Grandparents given custody of transgender teen after parents oppose hormone treatment

Tanya Edwards
Photo: Getty Images

An Ohio judge has given custody of a transgender teen to his grandparents instead of his parents, who objected to his transition. The new custody arrangement will allow the grandparents to make medical decisions for the teen, KTLA5 reports.

The parents of the 17-year-old (who identifies as male) did not want him to receive hormone treatments and refused to call him by his chosen name, according to testimony in court, which was triggering suicidal feelings in the young man.

Judge Sylvia Sieve Hendon’s ruling says that in addition to receiving custody, the grandparents can petition to change the child’s name in probate court.

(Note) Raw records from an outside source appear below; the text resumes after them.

(** * asbplayer Subtitle Streamer: the background service worker

    A shallow embedding of [background.js]: the module-level state
    ([settings], [transport], [connectionStatus]), the three transport
    classes and the message, socket, timer, request and port callbacks
    that the browser runs to completion one after another.

    JavaScript objects that callbacks keep a reference to (transport
    instances, sockets, timers, ports, in-flight [send] calls of the HTTP
    transport) live in finite maps keyed by a handle, so that a callback
    of an instance that the manager has already released still finds, and
    mutates, that instance. *)

From Stdlib Require Import ZArith Lia.
From stdpp Require Import base decidable option list strings gmap fin_maps.

Local Open Scope string_scope.
Local Open Scope list_scope.
Local Open Scope Z_scope.

(** ** JavaScript values held by the settings object *)

(** The values a settings object carries after it has crossed the
    message channel or the storage API: primitive values, and arrays and
    objects, which [!==] tells apart by identity and which are therefore
    kept as a reference.  A property that is absent reads as
    [undefined], which is [None] below. *)
Inductive jsval :=
| JNull
| JBool (b : bool)
| JNum (n : Z)
| JStr (s : string)
| JObject (ref : nat).

#[global] Instance jsval_eq_dec : EqDecision jsval.
Proof. solve_decision. Defined.

(** [a !== b] on two property reads. *)
Definition strict_ne (a b : option jsval) : bool := negb (bool_decide (a = b)).

(** Truthiness, as used by [if (settings.enabled)]. *)
Definition truthy (v : option jsval) : bool :=
  match v with
  | Some (JBool b) => b
  | Some (JNum n) => negb (Z.eqb n 0)
  | Some (JStr s) => negb (String.eqb s EmptyString)
  | Some (JObject _) => true
  | Some JNull | None => false
  end.

(** [{ ...a, ...b }]: the properties of [b] win. *)
Definition spread (a b : gmap string jsval) : gmap string jsval := b ∪ a.

Definition VERSION : string := "1.0.0".

(** The initial [settings] object of the module. *)
Definition default_settings : gmap string jsval :=
  <["enabled" := JBool true]>
  (<["transportType" := JStr "websocket"]>
  (<["wsUrl" := JStr "ws://localhost:8767"]>
  (<["httpUrl" := JStr "http://localhost:8080/subtitle"]>
  (<["nativeHost" := JStr "com.subtitle.streamer"]> ∅)))).

(** ** Data model *)

(** ['connected'], ['disconnected'], ['connecting']. *)
Inductive Status := Disconnected | Connecting | Connected.
(** * Photo face finder: the scan processing pipeline

    A shallow embedding of the backend of the repository:

    - [models/scan.model.js]       the durable Scan record and its updates,
    - [routes/scan.routes.js]      the cancel endpoint,
    - [services/faceDetection.js]  the (mock) matcher,
    - [services/s3Upload.js]       upload with retry, bounded batch upload,
    - [services/googlePhotos.js]   paged enumeration and bulk download,
    - [workers/scanWorker.js]      the orchestrator [processScan].

    The durable store and the ephemeral store are finite maps keyed by scan
    id.  Remote collaborators (the photo library, the blob store, the clock,
    the random generator of the mock matcher) are fields of an environment
    record: every run of the orchestrator is a function of that record and
    of the stores it starts from.  A run is given as the list of its
    effects, in the order they are issued, and [exec] applies that list to
    the stores; the one answer of the stores that [processScan] depends on
    is that of the INSERT into [matched_photos], which the database rejects
    when a constraint of the table is violated.  The database is taken to
    answer every statement: a statement fails only by violating a
    constraint.  A write that is not awaited takes effect when it is
    issued.  JavaScript numbers that carry a confidence are rationals here;
    counters are natural numbers, batch numbers are integers. *)

From Stdlib Require Import QArith Lqa Ascii String.
From stdpp Require Import gmap strings list fin_maps.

The teen will now be covered by the grandparents’ insurance.

The parents wanted to retain custody in order to make medical decisions for the teen and prohibit the treatment that his medical team had recommended.

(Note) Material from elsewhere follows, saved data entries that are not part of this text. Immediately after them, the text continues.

(* ===== verification/_CoqProject ===== *)
-Q . S2P
Prelude.v
State.v
Text.v
Registry.v
ToyCrypto.v
Wrappers.v
Context.v
Consts.v
Inner.v
Fragmentation.v
Payload.v
Packets.v
Filtering.v
Size.v
Sha256.v
Fipr.v
FiprSession.v
NetAddr.v
GoStrings.v
Shard.v
ShardSystem.v
FiprRouting.v
Routing.v
Listener.v
Assembler.v
Processor.v
Output.v
Mpmc.v
MpmcRing.v
MpmcSystem.v
Scaling.v
Metrics.v
Sender.v
IoModules.v
Journal.v
FileInput.v
Base64.v
Network.v
Config.v
Keys.v
Lifecycle.v
Logger.v
Watch.v
MetricsServer.v
FileOps.v
Template.v
Installer.v
InstallerLaws.v
InstallerSteps.v
Drain.v
OutputStage.v
Runtime.v
RuntimeLaws.v
Collect.v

This is an important ruling, because it addresses the searing reality that nearly half — 41 percent — of trans people attempt suicide at some point in their lives, according to the Trevor Project.

Contributing to these attempts are many factors, including feeling victimized, misgendered, and rejected by society, according to study by Rylan Testa, an assistant professor of psychology at Rhodes College. The 2015 U.S. Transgender Survey, released by the National Center for Transgender Equality, found that 60 percent of respondents who are out to their immediate family received support from those people about their identity. Still, 10 percent of respondents who had come out to their immediate family experienced violence from a family member because of their identity.

The teen has been receiving treatment at Cincinnati Children’s Hospital Medical Center, who advised the court that he should start treatment as soon as possible to decrease his suicide risk. However, before any hormone treatment is allowed, the court has ordered the teen evaluated by a psychologist who is not affiliated with Cincinnati Children’s on “the issue of consistency in the child’s gender presentation, and feelings of non-conformity.”

The parents’ attorney argued that the young man was not “even close to being able to make such a life-altering decision at this time.” However, Judge Hendon granted visitation rights to the parents, encouraging them “to work toward a reintegration of the child into the extended family.”

If you are transgender and need someone to talk to, you can call the Trevor Project Lifeline, 866-488-7386, and Trans Lifeline for the U.S., 877-565-8860.